LMM I know we also share an interest in the poetics of [Korean American writer and artist] Theresa Hak Kyung Cha, the way she embraces the fragment while also juxtaposing word and image to subvert colonialist approaches to narrative. How has your engagement with her work informed your artistic practice across different media?

NM Cha was killed while working on the film White Dust from Mongolia in 1982, the same year that I was born. Semiotics and structural film were her tools; displacement and war’s memory was the project. I began treating Cha’s archives as a score. Her dictation and my recitation now torque across time. When I first performed a scene from her film script, a Korean radio station suddenly started broadcasting through my guitar amp. I took it as direction to re-imagine what White Dust from Mongolia could be. I entered into a trance, closing my eyes so I could meet Cha in a cinema, where we took turns projecting images for the film. There is no teddy bear in Cha’s shot list for White Dust but, after she showed it to me on the screen, I went looking for one. The first bear I found was on a website advertised by a man gifting it to a woman. Obviously, I had to set the bear on fire. It was only after filming this burning ritual that I found Cha’s proposal to turn White Dust into a book. It is the only place where she describes why the main character in the film loses her ability to speak: Theodore ‘Teddy’ Roosevelt signed the treaty legalizing the Japanese occupation of Korea.

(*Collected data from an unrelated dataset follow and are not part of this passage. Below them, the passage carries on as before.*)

(** The walk back over the file's bytes: [start] is an index, [left] the lines
    still wanted. *)
Fixpoint walk_back (buf : bytes) (start left : nat) : nat :=
  match start with
  | 0 => 0
  | S s =>
      if left =? 0 then S s
      else if decide (buf !! s = Some NL)
      then if left - 1 =? 0 then S s else walk_back buf s (left - 1)
      else walk_back buf s left
  end.

(** [file] is the log, [None] if it cannot be opened or read (or no memory). *)
Definition log_tail (file : option bytes) (n : nat) : option bytes :=
  match file with
  | None => None
  | Some buf =>
      let len := length buf in
      let start := if decide (buf !! (len - 1) = Some NL) then len - 1 else len in
      Some (drop (walk_back buf start n) buf)
  end.

(** A buffer used as a C string. *)
Fixpoint cstr (l : bytes) : bytes :=
  match l with
  | [] => []
  | c :: l => if decide (c = "000"%char) then [] else c :: cstr l
  end.

Definition SEP : bytes := bytes_of " | ".

Definition job_row (j : qwe_job_result) (outcome : string) : bytes :=
  bytes_of "| " ++ put_cell (Some (jr_id j)) ++ SEP ++ marker outcome ++ SEP ++
  put_cell (jr_reason j) ++ SEP ++ put_ms (jr_duration_ms j) ++ bytes_of " |" ++ [NL].

Definition step_label (s : qwe_step_result) : option string :=
  match sr_id s with Some i => Some i | None => sr_name s end.

Definition step_row (k : nat) (s : qwe_step_result) (outcome : string) : bytes :=
  bytes_of "| " ++ dec (Z.of_nat (k + 1)) ++ SEP ++ put_cell (step_label s) ++ SEP ++
  put_cell (Some (default "run"%string (sr_plugin s))) ++ SEP ++
  marker outcome ++ SEP ++ changed_cell outcome (sr_changed s) ++ SEP ++
  put_cell (sr_reason s) ++ SEP ++ put_ms (sr_duration_ms s) ++ bytes_of " |" ++ [NL].

(** [strcmp] and [marker] read the outcome: a missing one is [CUndef]. *)
Definition need_outcome (o : option string) : cres string :=
  match o with Some o => mret o | None => CUndef end.

Fixpoint job_rows (jobs : list qwe_job_result) : cres bytes :=
  match jobs with
  | [] => CRet []
  | j :: jobs =>
      o ← need_outcome (jr_outcome j);
      rest ← job_rows jobs;
      mret (job_row j o ++ rest)
  end.

Definition is_failure (outcome : string) : bool :=
  bool_decide (outcome = "failed"%string) || bool_decide (outcome = "cancelled"%string).

Fixpoint step_rows (k : nat) (steps : list qwe_step_result) (has_failure : bool) : cres (bytes * bool) :=
  match steps with
  | [] => CRet ([], has_failure)
  | s :: steps =>
      o ← need_outcome (sr_outcome s);
      '(rest, failed) ← step_rows (S k) steps (has_failure || is_failure o);
      mret (step_row k s o ++ rest, failed)
  end.

Definition fence_len (tail : bytes) : nat :=
  let n := longest_backtick_run tail + 1 in if n <? 3 then 3 else n.

Definition tail_block (tail : bytes) : bytes :=
  bytes_of "<details><summary>log tail</summary>" ++ [NL; NL] ++
  replicate (fence_len tail) BACKTICK ++ [NL] ++ tail ++
  (if decide (last tail = Some NL) then [] else [NL]) ++
  replicate (fence_len tail) BACKTICK ++ [NL; NL] ++ bytes_of "</details>" ++ [NL; NL].

(** [log j] is the job's log file, if it can be read. *)
Definition job_section (log : option bytes) (j : qwe_job_result) : cres bytes :=
  match jr_steps j with
  | [] => mret []
  | _ =>
      '(rows, has_failure) ← step_rows 0 (jr_steps j) false;
      mret (bytes_of "#### " ++ put_cell (Some (jr_id j)) ++ [NL; NL] ++
            bytes_of "| # | id | plugin | outcome | changed | reason | duration (ms) |" ++ [NL] ++
            bytes_of "| --- | --- | --- | --- | --- | --- | --- |" ++ [NL] ++ rows ++ [NL] ++
            (if (has_failure : bool)
             then match cstr <$> log_tail log LOG_TAIL_LINES with
                  | Some (c :: t) => tail_block (c :: t)
                  | _ => []
                  end
             else []))
  end.

Fixpoint job_sections (logs : option (string -> option bytes)) (jobs : list qwe_job_result) : cres bytes :=
  match jobs with
  | [] => CRet []
  | j :: jobs =>
      a ← job_section (match logs with Some f => f (jr_id j) | None => None end) j;
      b ← job_sections logs jobs;
      mret (a ++ b)
  end.

(** [logs] is [None] when [run_dir] is [NULL]; [failed] is the stream's flag. *)
Definition qwe_summary_render (failed : bool) (logs : option (string -> option bytes))
    (workflow_file overall_outcome : string) (run_duration_ms : Z) (jobs : list qwe_job_result) :
    cres (bytes * Z) :=
  rows ← job_rows jobs;
  sections ← job_sections logs jobs;
  mret (bytes_of "### " ++ bytes_of workflow_file ++ bytes_of ": " ++ marker overall_outcome ++
        bytes_of " (" ++ put_ms run_duration_ms ++ bytes_of " ms)" ++ [NL; NL] ++
        bytes_of "| job | outcome | reason | duration (ms) |" ++ [NL] ++
        bytes_of "| --- | --- | --- | --- |" ++ [NL] ++ rows ++ [NL] ++ sections,
        if failed then (-1)%Z else 0%Z).

(** Appends to the file: [opened] is what [fopen] said and [closed] whether
    [fclose] worked. *)
Definition qwe_summary_write (opened failed closed : bool) (file : bytes)
    (logs : option (string -> option bytes)) (workflow_file overall_outcome : string)
    (run_duration_ms : Z) (jobs : list qwe_job_result) : cres (bytes * Z) :=
  if opened
  then
    '(text, rc) ← qwe_summary_render failed logs workflow_file overall_outcome run_duration_ms jobs;
    mret (file ++ text, if closed : bool then rc else (-1)%Z)
  else mret (file, (-1)%Z).

(** ** What the summary promises *)

(** Pipes that a table row would be cut at. *)
Fixpoint bare_pipes (escaped : bool) (l : bytes) : nat :=
  match l with
  | [] => 0
  | c :: l =>
      (if decide (c = PIPE) then if escaped then 0 else 1 else 0) + bare_pipes (bool_decide (c = BS)) l
  end.

Definition newlines (l : bytes) : nat := length (filter (fun c => c = NL) l).

(** Lines of a text, an unfinished last one counted. *)
Definition line_count (l : bytes) : nat :=
  newlines l + match last l with Some c => if decide (c = NL) then 0 else 1 | None => 0 end.

(** ** Lemmas *)

(** A text that cannot be taken for anything but cell content, and does not
    escape what follows a space. *)
Definition cell_safe (l : bytes) : Prop :=
  (NL ∉ l) /\ forall esc rest, bare_pipes esc (l ++ " "%char :: rest) = bare_pipes false rest.

Lemma bare_space esc l : bare_pipes esc (" "%char :: l) = bare_pipes false l.
Proof. by destruct esc. Qed.

Lemma plain_safe l : NL ∉ l -> PIPE ∉ l -> cell_safe l.
Proof.
  intros Hn Hp. split; [done |]. clear Hn. induction l as [|c l IH]; intros esc rest; [apply bare_space |].
  cbn [app bare_pipes]. rewrite decide_False by set_solver. rewrite IH by set_solver. done.
Qed.

(** Bytes that are not the whole of an escape leave no bare pipe either. *)
Lemma escaped_prefix s k esc rest : esc = false \/ esc = true ->
  (forall e, bare_pipes e rest = bare_pipes false rest) ->
  (NL ∉ take k (s ≫= escape_char)) /\
  bare_pipes esc (take k (s ≫= escape_char) ++ rest) = bare_pipes false rest.
Proof.
  intros _ Hrest. revert k esc. induction s as [|c s IH]; intros k esc;
    [destruct k; (split; [set_solver | apply Hrest]) |].
  rewrite bind_cons. destruct (decide (c = PIPE)) as [->|Hp].
  - change (escape_char PIPE) with [BS; PIPE]. destruct k as [|[|k]]; cbn [take firstn app].
    + split; [set_solver | apply Hrest].
    + split; [set_solver |]. cbn [bare_pipes app]. rewrite decide_False by done. apply Hrest.
    + destruct (IH k false) as [H1 H2]. split; [set_solver |].
      cbn [bare_pipes app]. rewrite decide_False, decide_True by done.
      rewrite (bool_decide_eq_true_2 (BS = BS)) by done. exact H2.
  - assert (H : exists x, escape_char c = [x] /\ x <> NL /\ x <> PIPE).
    { unfold escape_char. rewrite decide_False by done.
      destruct (decide (c = NL)); [by exists " "%char | by exists c]. }
    destruct H as (x & -> & Hn & Hx). destruct k as [|k]; cbn [take firstn app]; [split; [set_solver | apply Hrest] |].
    destruct (IH k (bool_decide (x = BS))) as [H1 H2]. split; [set_solver |].
    cbn [bare_pipes]. rewrite decide_False by done. done.
Qed.

Lemma escape_cell_safe s : cell_safe (escape_cell s).
Proof.
  assert (Hell : forall e rest, bare_pipes e (ELLIPSIS ++ " "%char :: rest) = bare_pipes false (ELLIPSIS ++ " "%char :: rest)).
  { intros e rest. by destruct e. }
  unfold escape_cell. destruct (_ <? _).
  - split.
    + destruct (escaped_prefix s CELL_MAX false [] ltac:(auto)) as [H _]; [done |].
      apply not_elem_of_app. split; [done |]. vm_compute. set_solver.
    + intros esc rest. rewrite <- app_assoc.
      destruct (escaped_prefix s CELL_MAX esc (ELLIPSIS ++ " "%char :: rest)) as [_ ->]; [destruct esc; auto | by intros |].
      done.
  - rewrite <- (firstn_all (s ≫= escape_char)). change firstn with (@take ascii). split.
    + by apply (escaped_prefix s _ false []); [auto |].
    + intros esc rest. destruct (escaped_prefix s (length (s ≫= escape_char)) esc (" "%char :: rest)) as [_ ->];
        [destruct esc; auto | intros e; by rewrite !bare_space | apply bare_space].
Qed.

(** A row: cells between separators. *)
Definition row_text (cells : list bytes) : bytes :=
  bytes_of "|" ++ (cells ≫= (fun c => bytes_of " " ++ c ++ bytes_of " |")).

Lemma row_text_ok cells : Forall cell_safe cells ->
  (NL ∉ row_text cells) /\ bare_pipes false (row_text cells) = S (length cells).
Proof.
  intros H. unfold row_text. split.
  - apply not_elem_of_app. split; [vm_compute; set_solver |].
    induction H as [|c cells [Hc _] _ IH]; [set_solver |]. rewrite bind_cons, !not_elem_of_app.
    split_and!; [vm_compute; set_solver | done | vm_compute; set_solver | done].
  - change (bytes_of "|" ++ ?l) with (PIPE :: l). cbn [bare_pipes]. rewrite decide_True by done.
    rewrite bool_decide_eq_false_2 by done. f_equal.
    induction H as [|c cells [_ Hc] _ IH]; [done |]. rewrite bind_cons, <- !app_assoc.
    change (bytes_of " " ++ ?l) with (" "%char :: l). rewrite bare_space.
    change (bytes_of " |" ++ ?l) with (" "%char :: PIPE :: l). rewrite Hc.
    cbn [bare_pipes]. rewrite decide_True by done. rewrite bool_decide_eq_false_2 by done.
    cbn [Nat.add length]. f_equal. exact IH.
Qed.

Lemma dec_no_PIPE n : (0 <= n)%Z -> PIPE ∉ dec n.
Proof.
  intros Hn Hin. destruct (dec_digits (S (Z.to_nat n)) n) as [Hd _]; [lia | |].
  - pose proof (Z.pow_gt_lin_r 10 (Z.of_nat (S (Z.to_nat n)))). lia.
  - unfold digits in Hd. rewrite Forall_forall in Hd. by apply Hd in Hin.
Qed.

Lemma put_ms_safe ms : cell_safe (put_ms ms).
Proof.
  unfold put_ms. destruct (Z.leb_spec 0 ms); [| apply plain_safe; set_solver].
  apply plain_safe; [apply dec_no_NL | by apply dec_no_PIPE].
Qed.

(** The outcomes the lifecycle has names for. *)
Definition known_outcome (o : string) : Prop :=
  o ∈ ["success"; "failed"; "skipped"; "cancelled"]%string.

In the trance, Cha and I leave each other messages on my cinema’s marquee. My own words are often as mysterious to me as hers. In my series of film installations, ‘Dust’ [2022–ongoing], the transcript of our conversation only becomes legible in mirrors that disintegrate the edges of the room. Shamans use mirrors to see spirits. Starting in the Ming Dynasty, anamorphic paintings used mirrors and oblique angles to depict sex and, eventually, death. I also look towards a limit event in my work.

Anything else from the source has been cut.